The authors offer the following explanation:

“Multiple studies have documented that oncologists usually tell patients when their disease is not curable. However, it is clear from the results of this study and other studies that disclosure alone may not lead to sustained understanding among patients. Factors that have been previously shown to contribute to patients' lack of acceptance of medical facts include lack of trust in physicians, alternative belief systems, and use of ambiguous language by physicians.

“One particularly relevant cancer-specific ethnographic study showed that ‘collusion’ between patients with cancer and their physicians played a primary role, with a quick transition by both physician and patient from discussion of prognosis to discussion of treatment options and schedule, refocusing attention and leading to false optimism.

“In other words, a focus on chemotherapy was the instrument that facilitated prognostic misunderstanding. This phenomenon may help explain our finding that patients with colorectal cancer, a more chemotherapy-responsive disease than lung cancer, were more likely to report that chemotherapy could be curative. An extensive body of literature is designed to help physicians learn to effectively and compassionately engage patients with terminal illness in discussions of end-of-life care. Much less has been written about how to help patients recognize that treatment is not curative.

“And most patient-oriented public websites do not include clear information about this issue. Our results suggest that greater attention to this area is needed.”

I can think of another reason for these results. We oncologists believe we must offer some hope to the patient; this is easiest at the very beginning of therapy and explains the quick tap dance past the incurability fact, which we cannot control, to giving chemotherapy, which we can control.

It is our duty, I believe, to offer hope, but not irrational or unscientific hope.
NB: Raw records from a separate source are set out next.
Lemma engine_abbreviations_explained_flat_arch :
  dict_lookup
    (map_abbreviations
       (of_recommendations (Rules.apply_medical_rules "Flat Arch" 2 ∅ [] None)))
    "MAS" = Some "Medial Arch Support".
Proof.
  apply (engine_abbreviations_explained "Flat Arch" 2 ∅ [] None
           "MAS (Medial Arch Support)" Rules.Intrinsic "Medial Arch Support").
  - vm_compute. set_solver.
  - reflexivity.
Defined.

End AbbreviationsFacts.

(** ** The deformity model *)

Module DeformityFacts.
Import Py Runtime Diagnosis Deformity ModelsSpec.

Ltac score_cases :=
  unfold analyze, feature_scores, highest; cbn [fold_left fst snd];
  repeat match goal with
    | |- context [gt ?a ?b] =>
        let E := fresh "E" in
        destruct (gt a b) eqn:E;
        [apply ArchFacts.gt_true in E | apply ArchFacts.gt_false in E];
        cbn [andb fst snd]
    end.

(** A deformity that the model reports has a confidence between 0.6 and
    0.95 whatever [round] returns, a severity, and one of the four names. *)
Lemma detected_deformity (rt : runtime) (f : gmap string Q) :
  condition (analyze rt f) ≠ "no_deformity" →
  (0.6 <= confidence (analyze rt f) <= 0.95)%Q
  ∧ severity (analyze rt f) ∈ ["mild"; "moderate"; "severe"]
  ∧ (condition (analyze rt f), condition_name (analyze rt f)) ∈ names.
Proof.
  assert (Hclamp : ∀ x, (0.6 <= min (max x 0.6%Q) 0.95%Q <= 0.95)%Q).
  { intros x. unfold min, max.
    destruct (gt 0.6%Q x) eqn:E1;
      [apply ArchFacts.gt_true in E1 | apply ArchFacts.gt_false in E1];
      destruct (lt 0.95%Q _) eqn:E2;
      try apply ArchFacts.lt_true in E2; try apply ArchFacts.lt_false in E2;
      split; lra. }
  score_cases; cbn [bool_decide decide_rel]; intros Hc;
    try (by destruct Hc);
    (split; [apply Hclamp|]); split; set_solver.
Qed.

(** With no negative feature, hammer toe is reported only when neither the
    extension of the base joint nor the flexion of the end joint is
    positive: otherwise the claw-toe score, which adds them, is the larger
    one. *)
Theorem hammer_toe_needs_zero_extension (rt : runtime) (f : gmap string Q) :
  (0 <= get f "mtp_extension")%Q → (0 <= get f "dip_flexion")%Q →
  condition (analyze rt f) = "hammer_toe" →
  (get f "mtp_extension" == 0)%Q ∧ (get f "dip_flexion" == 0)%Q.
Proof.
  intros Hmtp Hdip.
  unfold analyze, feature_scores, highest; cbn [fold_left fst snd].
  set (mtp := get f "mtp_extension") in *. set (dip := get f "dip_flexion") in *.
  set (pip := get f "pip_flexion"). set (hv := get f "hallux_valgus_angle").
  set (fm := get f "first_metatarsal_angle").
  clearbody mtp dip pip hv fm.
  repeat match goal with
    | |- context [gt ?a ?b] =>
        lazymatch a with context [if _ then _ else _] => fail | _ => idtac end;
        lazymatch b with context [if _ then _ else _] => fail | _ => idtac end;
        let E := fresh "E" in
        destruct (gt a b) eqn:E;
        [apply ArchFacts.gt_true in E | apply ArchFacts.gt_false in E];
        cbn [andb fst snd]
    end;
    intros Hc; try discriminate Hc;
    unfold Qdiv in *; change (/ 2)%Q with (1 # 2)%Q in *; split; lra.
Qed.

Lemma hammer_toe_needs_zero_extension_flexed_pip :
  (get flexed_pip "mtp_extension" == 0)%Q ∧ (get flexed_pip "dip_flexion" == 0)%Q.
Proof.
  apply (hammer_toe_needs_zero_extension lowest flexed_pip); by vm_compute.
Defined.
We must structure hope to the circumstances; when we cannot cure, we must make it clear that we are often able to mitigate symptoms, enable the patient to enjoy a more pleasant time at home instead of the hospital, and assure the patient that he/she will be told the truth and will be offered comfort and clarity.

Patients may make different decisions about accepting aggressive chemotherapy or they may ask to seek another doctor more willing to “go for broke.” That is their privilege. But the authors of this article also have pointed to some published methods for helping the patient understand their plight in a humane but more structured manner. This could be a worthwhile tool for this common and difficult problem.
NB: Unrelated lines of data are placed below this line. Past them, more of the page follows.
(** C8: over a non-empty question list, after the first run of the script
    and any sequence of clicks and selections the index is a valid
    position; "next" adds one unless the index is the last position,
    "previous" subtracts one unless it is 0, and an index at or beyond the
    length of the list is set to 0 when the script starts. *)
Theorem current_index_in_range
    (questions : list Question) (evs : list (gset Z * event)) :
  questions ≠ [] →
  0 ≤ navigate questions evs < Z.of_nat (length questions)
  ∧ (∀ i, 0 ≤ i < Z.of_nat (length questions) →
        next_question questions i
        = if decide (i = Z.of_nat (length questions) - 1) then i else i + 1)
  ∧ (∀ i, 0 ≤ i < Z.of_nat (length questions) →
        prev_question i = if decide (i = 0) then i else i - 1)
  ∧ (∀ i, Z.of_nat (length questions) ≤ i →
        ensure_index questions (Some i) = 0).
Proof.
  intros Hq. split; [by apply navigate_in_range|]. split; [|split].
  - intros i Hi. unfold next_question. repeat case_decide; lia.
  - intros i Hi. unfold prev_question. repeat case_decide; lia.
  - intros i Hi. unfold ensure_index. simpl. by rewrite decide_True.
Qed.

Lemma current_index_in_range_witness :
  two_questions ≠ []
  ∧ 0 ≤ navigate two_questions some_clicks < Z.of_nat (length two_questions).
Proof.
  assert (two_questions ≠ []) as Hq by (vm_compute; discriminate).
  split; [exact Hq|].
  exact (proj1 (current_index_in_range two_questions some_clicks Hq)).
Defined.

(** ** Reseeding *)

Lemma exec_stmt_other_table (violation : Constraints) (s : stmt)
    (d d' : Database) :
  stmt_table s ≠ Some USER_HISTORY → exec_stmt violation s d = inr d' →
  d' !! USER_HISTORY = d !! USER_HISTORY.
Proof.
  destruct s as [kw db|t bare|t|t|t r]; simpl; intros Ht Hd; try done.
  - destruct (d !! upper t); [|done]. destruct (violation _ d); simplify_eq.
    apply lookup_delete_ne. congruence.
  - destruct (d !! upper t); [|by simplify_eq].
    destruct (violation _ d); simplify_eq. apply lookup_delete_ne. congruence.
  - destruct (d !! upper t); simplify_eq. apply lookup_insert_ne. congruence.
  - destruct (d !! upper t) as [[l|l]|]; [destruct (entry_of_row r)|..];
      try done; destruct (violation _ d); simplify_eq;
      apply lookup_insert_ne; congruence.
Qed.

Lemma executescript_other_tables (violation : Constraints)
    (content : list stmt) (d : Database) :
  Forall (λ s, stmt_table s ≠ Some USER_HISTORY) content →
  (executescript violation content d).2 !! USER_HISTORY = d !! USER_HISTORY.
Proof.
  intros H. revert d. induction H as [|s content Hs _ IH]; intros d; [done|].
  simpl. destruct (exec_stmt violation s d) as [e|d'] eqn:E; [done|].
  rewrite IH. by eapply exec_stmt_other_table.
Qed.

Lemma rewrite_script_tables (content : list stmt) :
  Forall (λ s, stmt_table s ≠ Some USER_HISTORY) content →
  Forall (λ s, stmt_table s ≠ Some USER_HISTORY) (rewrite_script content).
Proof.
  unfold rewrite_script. rewrite !Forall_forall.
  intros H s' (s & -> & [_ Hs]%list_elem_of_filter)%list_elem_of_fmap.
  specialize (H s Hs). by destruct s as [kw db|t [|]|t|t|t r].
Qed.

Lemma seed_files_other_tables (violation : Constraints)
    (fs : gmap string (list stmt)) (files : list string) (d : Database) :
  Forall (λ sql_file,
            match fs !! path_join SQL_DIR sql_file with
            | Some content =>
                Forall (λ s, stmt_table s ≠ Some USER_HISTORY) content
            | None => True
            end) files →
  (seed_files violation fs files d).2 !! USER_HISTORY = d !! USER_HISTORY.
Proof.
  intros H. revert d. induction H as [|f files Hf _ IH]; intros d; [done|].
  simpl. destruct (fs !! path_join SQL_DIR f) as [content|]; [|apply IH].
  pose proof (executescript_other_tables violation _ d
                (rewrite_script_tables _ Hf)) as Hd.
  destruct (executescript violation (rewrite_script content) d) as [[e|] d'];
    simpl in *; [done|]. by rewrite IH.
Qed.

Lemma init_db_db (violation : Constraints) (fs : gmap string (list stmt))
    (w : World) :
  db (init_db violation fs w).2
  = (seed_files violation fs SQL_FILES (create_history_if_not_exists (db w))).2.
Proof.
  unfold init_db, get_db, mbind, M_bind.
  by destruct (seed_files _ _ _ _) as [[e|] d'].
Qed.

(** C9: when no statement of the seed files names [USER_HISTORY], in
    whatever case, the reset button of the page leaves the ledger with the
    very entries it had, creates the (empty) ledger table only if the
    database had no table of that name, and the command-line reseed does
    not touch the table at all.  This holds whatever the constraints of
    the practice tables refuse. *)
Theorem reseed_keeps_ledger (violation : Constraints)
    (fs : gmap string (list stmt)) (w : World) :
  spares_ledger fs →
  ledger (db (init_db violation fs w).2) = ledger (db w)
  ∧ (∀ t, db w !! USER_HISTORY = Some t →
          db (init_db violation fs w).2 !! USER_HISTORY = Some t)
  ∧ (db w !! USER_HISTORY = None →
     db (init_db violation fs w).2 !! USER_HISTORY = Some (Ledger []))
  ∧ reset_db.init_db violation fs (db w) !! USER_HISTORY
    = db w !! USER_HISTORY.
Proof.
  intros Hfs.
  assert (db (init_db violation fs w).2 !! USER_HISTORY
          = create_history_if_not_exists (db w) !! USER_HISTORY) as Hdb.
  { rewrite init_db_db. by apply seed_files_other_tables. }
  split_and!.
  - unfold ledger. rewrite Hdb. unfold create_history_if_not_exists.
    destruct (db w !! USER_HISTORY) eqn:E; [by rewrite E|].
    by rewrite lookup_insert_eq.
  - intros t Ht. rewrite Hdb. unfold create_history_if_not_exists.
    by rewrite Ht.
  - intros Hnone. rewrite Hdb. unfold create_history_if_not_exists.
    rewrite Hnone. apply lookup_insert_eq.
  - unfold reset_db.init_db. by apply seed_files_other_tables.
Qed.

Lemma reseed_keeps_ledger_witness :
  spares_ledger school
  ∧ ledger (db (init_db school_keys school graded_world).2)
    = ledger (db graded_world).
Proof.
  assert (spares_ledger school) as H
    by (apply (bool_decide_unpack _); vm_compute; exact I).
  split; [exact H|].
  exact (proj1 (reseed_keeps_ledger school_keys school graded_world H)).
Defined.

(** * Further properties *)

(** ** The ledger, continued *)

Lemma next_rowid_above (l : list HistoryEntry) :
  Forall (λ e, (rowid e < next_rowid l)%nat) l.
Proof.
  unfold next_rowid. induction l as [|e l IH]; constructor; simpl.
  - lia.
  - eapply Forall_impl; [exact IH|]. simpl. intros; lia.
Qed.

(** X1: with the ledger table in place, [save_history] adds one entry at
    the end and leaves everything else alone: the earlier entries, the
    other tables and the screen.  The new id is unused, so ids that were
    distinct stay distinct. *)
Theorem save_history_appends (qid : Z) (sql : string) (ok : bool)
    (msg : option string) (w : World) (l : list HistoryEntry) :
  db w !! USER_HISTORY = Some (Ledger l) →
  NoDup (rowid <$> l) →
  ∃ e, ledger (db (save_history qid sql ok msg w).2) = l ++ [e]
       ∧ select_history e = (sql, ok, msg, (clock w / 1000)%N)
       ∧ question_id e = qid
       ∧ NoDup (rowid <$> ledger (db (save_history qid sql ok msg w).2))
       ∧ (∀ t, t ≠ USER_HISTORY →
               db (save_history qid sql ok msg w).2 !! t = db w !! t)
       ∧ screen (save_history qid sql ok msg w).2 = screen w.
Proof.
  intros Hl Hnd. rewrite (save_history_saved _ _ _ _ _ l) by done. simpl.
  eexists. unfold ledger. rewrite lookup_insert_eq.
  split; [reflexivity|]. split; [reflexivity|]. split; [reflexivity|].
  split; [|split; [|done]].
  - rewrite fmap_app. simpl. apply NoDup_app. split; [done|].
    split; [|apply NoDup_singleton].
    intros i Hi ->%list_elem_of_singleton.
    apply list_elem_of_fmap in Hi as (e & He & Hin).
    pose proof (next_rowid_above l) as Hf.
    rewrite Forall_forall in Hf. specialize (Hf e Hin). lia.
  - intros t Ht. by rewrite lookup_insert_ne.
Qed.

Lemma save_history_appends_witness :
  db demo_world !! USER_HISTORY = Some (Ledger [])
  ∧ NoDup (rowid <$> ([] : list HistoryEntry))
  ∧ ∃ e, ledger (db (save_history 3 "SELECT 1" true None demo_world).2) = [] ++ [e]
         ∧ select_history e = ("SELECT 1", true, None, (clock demo_world / 1000)%N).
Proof.
  assert (NoDup (rowid <$> ([] : list HistoryEntry))) as Hnd by constructor.
  split; [reflexivity|]. split; [exact Hnd|].
  destruct (save_history_appends 3 "SELECT 1" true None demo_world [] eq_refl Hnd)
    as (e & H1 & H2 & _).
  exists e. split; [exact H1|exact H2].
Defined.

(** X2: without a ledger table (none at all, or a practice table under
    that name) [save_history] changes no table and reports the failure with
    one [st.error]; the exception does not leave the function. *)
Theorem save_history_without_table (qid : Z) (sql : string) (ok : bool)
    (msg : option string) (w : World) :
  (∀ l, db w !! USER_HISTORY ≠ Some (Ledger l)) →
  ∃ e, save_history qid sql ok msg w
       = ((), {| db := db w; clock := clock w;
                 screen := screen w ++ [st_error ("Failed to save history: " +:+ e)];
                 queries := queries w |}).
Proof.
  intros Hl. unfold save_history, insert_history, get_db, current_timestamp,
    mbind, M_bind, show.
  destruct (db w !! USER_HISTORY) as [[l|?]|] eqn:E.
  - by destruct (Hl l).
  - by eexists.
  - by eexists.
Qed.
So why did I ask Santa for these two gifts? Because I believe that: we should respect patients' rights to know their prognosis when we know it; we should respect their ability to make decisions for their care based on the truth as we know it; and we should be conscientious and prudent about the use of toxic and expensive treatments.

Experienced oncologists can tell when a patient has unrealistic expectations and know how to provide gentle and humane reminders of the limitations of the treatment. The goal is for the patient to understand that there are rational options in supportive care, including limited chemotherapy to help control symptoms, and of being able to spend more of the remaining weeks or months of life more comfortably at home with family.

My own family has been very grateful that my mother made that choice six years ago, leaving us with a lasting positive memory of those final golden weeks full of laughter and tears and nostalgia, with mom in her own home surrounded by a large extended family. That was her gift to us.

© 2012 Lippincott Williams & Wilkins, Inc.